(** ** Split, SplitN and Join *)

(** [strings.Split(s, sep)] *)
Fixpoint Split (s : string) (sep : ascii) : list string :=
  match s with
  | "" => [""]
  | String c s =>
      if bool_decide (c = sep) then "" :: Split s sep
      else match Split s sep with
           | h :: t => String c h :: t
           | [] => [String c ""]
           end
  end.

(** [strings.SplitN(s, sep, 2)] *)
Fixpoint SplitN2 (s : string) (sep : ascii) : list string :=
  match s with
  | "" => [""]
  | String c s =>
      if bool_decide (c = sep) then [""; s]
      else match SplitN2 s sep with
           | h :: t => String c h :: t
           | [] => [String c ""]
           end
  end.

(** [strings.Join(elems, sep)] *)
Fixpoint Join (elems : list string) (sep : string) : string :=
  match elems with
  | [] => ""
  | [e] => e
  | e :: elems => e +:+ sep +:+ Join elems sep
  end.

(** The byte [sep] does not occur in [s]. *)
Definition free_of (sep : ascii) (s : string) : bool :=
  str_forallb (λ c, bool_decide (c ≠ sep)) s.

Lemma Split_cons s sep : ∃ h t, Split s sep = h :: t.
Proof. destruct s as [|c s]; simpl; [eauto|]. repeat case_match; eauto. Qed.

Lemma Split_free s sep : Forall (λ p, free_of sep p = true) (Split s sep).
Proof.
  induction s as [|c s IH]; simpl; [by repeat constructor|].
  case_bool_decide as Hc; [by constructor|].
  destruct (Split_cons s sep) as (h & t & E). rewrite E in *.
  apply Forall_cons in IH as [Hh Ht]. constructor; [|done].
  unfold free_of in *; simpl. by rewrite bool_decide_eq_true_2.
Qed.

Lemma Join_Split s sep : Join (Split s sep) (String sep "") = s.
Proof.
  induction s as [|c s IH]; [done|]; simpl.
  destruct (Split_cons s sep) as (h & t & E). rewrite E in *.
  case_bool_decide as Hc.
  - subst. simpl. rewrite string_app_nil_l, string_app_cons, string_app_nil_l.
    by f_equal.
  - destruct t as [|h' t]; simpl in *; [by rewrite IH|].
    by rewrite string_app_cons, IH.
Qed.

Lemma Split_free_app p sep s :
  free_of sep p = true → Split (p +:+ String sep s) sep = p :: Split s sep.
Proof.
  unfold free_of. induction p as [|c p IH]; rewrite ?string_app_nil_l, ?string_app_cons; simpl.
  { by rewrite bool_decide_eq_true_2. }
  intros [Hc Hp]%andb_true_iff. apply bool_decide_eq_true in Hc.
  rewrite bool_decide_eq_false_2, IH; done.
Qed.

Lemma Split_free_self p sep : free_of sep p = true → Split p sep = [p].
Proof.
  unfold free_of. induction p as [|c p IH]; simpl; [done|].
  intros [Hc Hp]%andb_true_iff. apply bool_decide_eq_true in Hc.
  by rewrite bool_decide_eq_false_2, IH.
Qed.

(** Splitting what [Join] produced gives the pieces back. *)
Lemma Split_Join l sep :
  l ≠ [] → Forall (λ p, free_of sep p = true) l → Split (Join l (String sep "")) sep = l.
Proof.
  intros Hne Hl. induction Hl as [|p l Hp Hl IH]; [done|].
  destruct l as [|q l]; [by apply Split_free_self|].
  change (Join (p :: q :: l) (String sep ""))
    with (p +:+ String sep "" +:+ Join (q :: l) (String sep "")).
  rewrite string_app_cons, string_app_nil_l, Split_free_app by done.
  by rewrite IH.
Qed.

------------------------------

▸ WORK REQUIRED
Would you please repeat the entire listing above exactly?

▸ RESPONSE FOR THIS EXERCISE
(** ** Split, SplitN and Join *)

(** [strings.Split(s, sep)] *)
Fixpoint Split (s : string) (sep : ascii) : list string :=
  match s with
  | "" => [""]
  | String c s =>
      if bool_decide (c = sep) then "" :: Split s sep
      else match Split s sep with
           | h :: t => String c h :: t
           | [] => [String c ""]
           end
  end.

(** [strings.SplitN(s, sep, 2)] *)
Fixpoint SplitN2 (s : string) (sep : ascii) : list string :=
  match s with
  | "" => [""]
  | String c s =>
      if bool_decide (c = sep) then [""; s]
      else match SplitN2 s sep with
           | h :: t => String c h :: t
           | [] => [String c ""]
           end
  end.

(** [strings.Join(elems, sep)] *)
Fixpoint Join (elems : list string) (sep : string) : string :=
  match elems with
  | [] => ""
  | [e] => e
  | e :: elems => e +:+ sep +:+ Join elems sep
  end.

(** The byte [sep] does not occur in [s]. *)
Definition free_of (sep : ascii) (s : string) : bool :=
  str_forallb (λ c, bool_decide (c ≠ sep)) s.

Lemma Split_cons s sep : ∃ h t, Split s sep = h :: t.
Proof. destruct s as [|c s]; simpl; [eauto|]. repeat case_match; eauto. Qed.

Lemma Split_free s sep : Forall (λ p, free_of sep p = true) (Split s sep).
Proof.
  induction s as [|c s IH]; simpl; [by repeat constructor|].
  case_bool_decide as Hc; [by constructor|].
  destruct (Split_cons s sep) as (h & t & E). rewrite E in *.
  apply Forall_cons in IH as [Hh Ht]. constructor; [|done].
  unfold free_of in *; simpl. by rewrite bool_decide_eq_true_2.
Qed.

Lemma Join_Split s sep : Join (Split s sep) (String sep "") = s.
Proof.
  induction s as [|c s IH]; [done|]; simpl.
  destruct (Split_cons s sep) as (h & t & E). rewrite E in *.
  case_bool_decide as Hc.
  - subst. simpl. rewrite string_app_nil_l, string_app_cons, string_app_nil_l.
    by f_equal.
  - destruct t as [|h' t]; simpl in *; [by rewrite IH|].
    by rewrite string_app_cons, IH.
Qed.

Lemma Split_free_app p sep s :
  free_of sep p = true → Split (p +:+ String sep s) sep = p :: Split s sep.
Proof.
  unfold free_of. induction p as [|c p IH]; rewrite ?string_app_nil_l, ?string_app_cons; simpl.
  { by rewrite bool_decide_eq_true_2. }
  intros [Hc Hp]%andb_true_iff. apply bool_decide_eq_true in Hc.
  rewrite bool_decide_eq_false_2, IH; done.
Qed.

Lemma Split_free_self p sep : free_of sep p = true → Split p sep = [p].
Proof.
  unfold free_of. induction p as [|c p IH]; simpl; [done|].
  intros [Hc Hp]%andb_true_iff. apply bool_decide_eq_true in Hc.
  by rewrite bool_decide_eq_false_2, IH.
Qed.

(** Splitting what [Join] produced gives the pieces back. *)
Lemma Split_Join l sep :
  l ≠ [] → Forall (λ p, free_of sep p = true) l → Split (Join l (String sep "")) sep = l.
Proof.
  intros Hne Hl. induction Hl as [|p l Hp Hl IH]; [done|].
  destruct l as [|q l]; [by apply Split_free_self|].
  change (Join (p :: q :: l) (String sep ""))
    with (p +:+ String sep "" +:+ Join (q :: l) (String sep "")).
  rewrite string_app_cons, string_app_nil_l, Split_free_app by done.
  by rewrite IH.
Qed.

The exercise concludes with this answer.